Communicate Well for Buy-In from All Staff
Look across all functions of the business to pinpoint areas of needless waste. Often, you’ll find room for improvement in the small, daily habits and process of your employees. Even if you have well-thought-out policies about vineyard conduct, tasting room policies, and more, you’ll need buy-in from staff across all levels in order to make it truly work. Don’t assume everyone knows best practices. Have you provided adequate training? Do you regularly review processes — including recent successes and challenges — with your staff to uncover potential blindspots? Good communication can save you money and time. Your employees will appreciate clear expectations, and your vineyard will benefit from having everyone on the same page.
If you operate a winery as well as a vineyard, you’ll know the importance of thinking long-term. The actions you take today will be impacting this year’s crops and the next decade’s wine, so you can’t afford to be short-sighted. While external financial pressures may try to sway you to think about instant results or short-term benefits, it’s your job to keep the vineyard focused on long-term impact. Balancing these two sometimes competing factors is part of the challenge of managing a vineyard and winery.

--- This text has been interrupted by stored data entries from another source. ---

(* ===== verification/KeySet.v ===== *)
(** The key-set fetcher and the key resolver of [verifyToken] (main.go
    lines 72-94): the GET of the Auth0 JWKS, its JSON decoding, the loop
    over the keys that builds the PEM certificate, and the "" check.  The
    spec's resolver (section 4.2: the first key whose kid matches;
    a key with no certificate is not found) is [spec_resolve].  The
    refinement theorem says when the code agrees with it. *)

From stdpp Require Import base strings gmap list.
From Stdlib Require Import String Ascii ZArith.
From S2P Require Import Prelude GoNet Jwks Env.

Local Open Scope string_scope.
Local Open Scope go_scope.

(** [const DomainName] (main.go line 27). *)
Definition DomainName := "dev-kjqwuq76z8suldgw.us.auth0.com".

Definition jwks_url := "https://" ++ DomainName ++ "/.well-known/jwks.json".

Definition newline := String "010"%char "".

(** The PEM text built at line 89. *)
Definition pem_wrap (x5c0 : string) : string :=
  "-----BEGIN CERTIFICATE-----" ++ newline ++ x5c0 ++ newline
  ++ "-----END CERTIFICATE-----".

(** The message of the runtime panic of [X5c[0]] on an empty slice. *)
Definition index_out_of_range := "runtime error: index out of range [0] with length 0".

(** Lines 87-91: every key is visited, no [break]; each match overwrites
    [cert], so the last matching key wins, and [X5c[0]] panics on a
    matching key whose x5c is empty. *)
Fixpoint find_cert (kid : option jvalue) (keys : list JSONWebKeys) (cert : string)
    : res string :=
  match keys with
  | [] => Ok cert
  | k :: ks =>
      if iface_eq_string kid (Kid k) then
        match X5c k with
        | [] => Exit (Panic index_out_of_range)
        | c0 :: _ => find_cert kid ks (pem_wrap c0)
        end
      else find_cert kid ks cert
  end.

Strengthen Vendor & Buyer Relationships
If you don’t operate a winery, you likely sell your grapes to a local winemaker for them to use in wine production. In this case, managing your relationships with vendors is key to maintaining a healthy, resilient business. Even if you do operate your own winery associated with the vineyard, you’ll rely on your vendors for things like packaging, supplies, and sometimes logistics. As many folks discovered during the epic supply chain crisis that accompanied and followed the height of the COVID pandemic, strong vendor relationships can save your business. And it never hurts to expand your network. Meet new vendors, learn about their processes, and compare pricing. You may be missing out on competitive advantages elsewhere in your market.
Connect With Consumers Directly
If you do sell wine or other consumer products (vinegars, preserves, oil, etc.), consider how well you’re reaching your target market. It’s never been easier to connect directly with consumers about your product. Digital marketing tactics like social media, email newsletters, and highly tailored advertising campaigns allow you to make contact with customers in seconds. What’s more, many customers use and prefer purchasing wine online for its simplicity and convenience. Taking full advantage of these digital tools allows wineries to cut out the middleman, which increases profit margins and may expand your business’s reach to new customers. If you don’t already, experiment with some of these tools to find the best way to reach your customers, such through a wine club subscription service or a social media campaign.
There are many ways to improve efficiency and boost revenue at your vineyard. Whether you make wine in-house or sell your grapes to a winery, give these strategies a try.